● Extracted data
(** [_json(d)] of an error dictionary or of the decision. *)
Definition evaluate_after_sales_case_tool (system_role : option string) (order_id issue_type : string)
    (visual_evidence_confirmed : bool) : result json :=
  match Intake.normalize_issue_type (Some issue_type) with
  | None => Ok (error_json [("error", "UNSUPPORTED_ISSUE_TYPE")])
  | Some issue =>
      evaluated <-? Workflow.evaluate_mock_case order_id issue
        (resolve_operator_refund_limit system_role) visual_evidence_confirmed ;;
      match evaluated with
      | inl error => Ok (JObj error)
      | inr (decision, _) =>
          Ok (JObj (Codec.decision_json decision ++
                    [("decision_source", JStr "deterministic_policy_engine")]))
      end
  end.

(** ** Tools on cases and actions

    [user]: the current user's id and role, when the context variable is set;
    [ctx]: the run's context; [current_trace]: the request's trace id. *)
Section tools.
Context `{Intake.UnicodeClasses} (persistent : bool) (user : option (string * string))
(ctx : Guardrail.Context) (current_trace : option string).

Definition _repository : result unit :=
if persistent then Ok tt else Raise (Exn RuntimeError "AfterFlow persistence is unavailable").

Definition get_effective_user_id : string := match user with Some u => u.1 | None => "default" end.

Definition resolve_runtime_user_id : string :=
if Intake.absent (Guardrail.ctx_user_id ctx) then get_effective_user_id
else default "" (Guardrail.ctx_user_id ctx).

Definition user_role : option string := or_text (option_map snd user) (Guardrail.ctx_user_role ctx).

(** The id of the current user, else that of the run. *)
Definition acting_user : string :=
match user with Some u => u.1 | None => default "" (Guardrail.ctx_user_id ctx) end.

Definition trace : option string := or_text (Guardrail.ctx_trace_id ctx) current_trace.

(** [_json(case)] writes instants with [str]. *)
Definition case_text (c : ServiceCaseRow) : json := JObj (Codec.case_dict Clock.str_naive c).

(** [try: m except classes as error: return {"error": code, "detail": str(error)}] *)
Definition reporting {A} (classes : list exn_class) (code : string) (m : M A) (k : A -> M json) : M json :=
let! outcome := catch (let! a := m in ret (inl a))
(fun e => if existsb (isinstance (class_of e)) classes
          then ret (inr (JObj [("error", JStr code); ("detail", message e)]))
          else raise e) in
match outcome with inl a => k a | inr error => ret error end.

Definition create_after_sales_case_tool (complaint_text : string)
(order_id issue_type customer_expectation : option string) : M json :=
do! lift _repository ;;
let! case := create_intake_case
{| ic_user_id := resolve_runtime_user_id; ic_user_role := user_role;
   ic_complaint_text := complaint_text; ic_thread_id := Guardrail.ctx_thread_id ctx;
   ic_order_id := order_id; ic_issue_type := issue_type;
   ic_customer_expectation := customer_expectation; ic_run_id := Guardrail.ctx_run_id ctx;
   ic_trace_id := trace; ic_structured_source := "model" |} in
ret (case_text case).

Definition case_not_found (case_id : string) : json :=
error_json [("error", "CASE_NOT_FOUND"); ("case_id", case_id)].

Definition update_after_sales_case_tool (case_id note : string)
(complaint_text order_id issue_type customer_expectation : option string) : M json :=
do! lift _repository ;;
let! found := get_case case_id (Some resolve_runtime_user_id) in
match found with
| None => ret (case_not_found case_id)
| Some case =>
  reporting [ValueError; ConcurrentActionError] "CASE_NOT_UPDATED"
    (continue_intake_case
       {| su_actor_id := resolve_runtime_user_id; su_user_role := user_role; su_note := note;
          su_complaint_text := complaint_text; su_order_id := order_id;
          su_issue_type := issue_type; su_customer_expectation := customer_expectation;
          su_visual_evidence_confirmed := None; su_damage_level := None;
          su_serial_matches := None; su_run_id := Guardrail.ctx_run_id ctx;
          su_trace_id := trace; su_clear_fields := [] |} case)
    (fun case => ret (case_text case))
end.

Definition subagent_forbidden : json := error_json [("error", "SUBAGENT_ACTION_FORBIDDEN")].

Definition create_after_sales_action_tool (case_id : string) : M json :=
if Guardrail.ctx_is_subagent ctx then ret subagent_forbidden
else if (acting_user =? "")%string then ret (error_json [("error", "AUTHENTICATION_REQUIRED")])
else
do! lift _repository ;;
let! found := get_case case_id (Some acting_user) in
match found with
| None => ret (case_not_found case_id)
| Some case =>
    reporting [ValueError; ConcurrentActionError] "ACTION_NOT_CREATED"
      (create_case_action case acting_user)
      (fun action =>
         let! _e := append_event
           {| e_case_id := case_id; e_actor := acting_user;
              e_event_type := if bool_decide (status action = PENDING_APPROVAL)
                              then "approval_requested" else "action_approved";
              e_run_id := Guardrail.ctx_run_id ctx; e_trace_id := trace;
              e_metadata := [("action_id", JStr (act_id action))] |}
           acting_user in
         ret (JObj (Codec.action_json action)))
end.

● Task details
Taking the records above, retype every line from the one with "ret (case_text case)." down to the one with "Definition update_after_sales_case_tool (case_id", exactly and with nothing else.

● Exercise result
ret (case_text case).

Definition case_not_found (case_id : string) : json :=
error_json [("error", "CASE_NOT_FOUND"); ("case_id", case_id)].

Definition update_after_sales_case_tool (case_id note : string)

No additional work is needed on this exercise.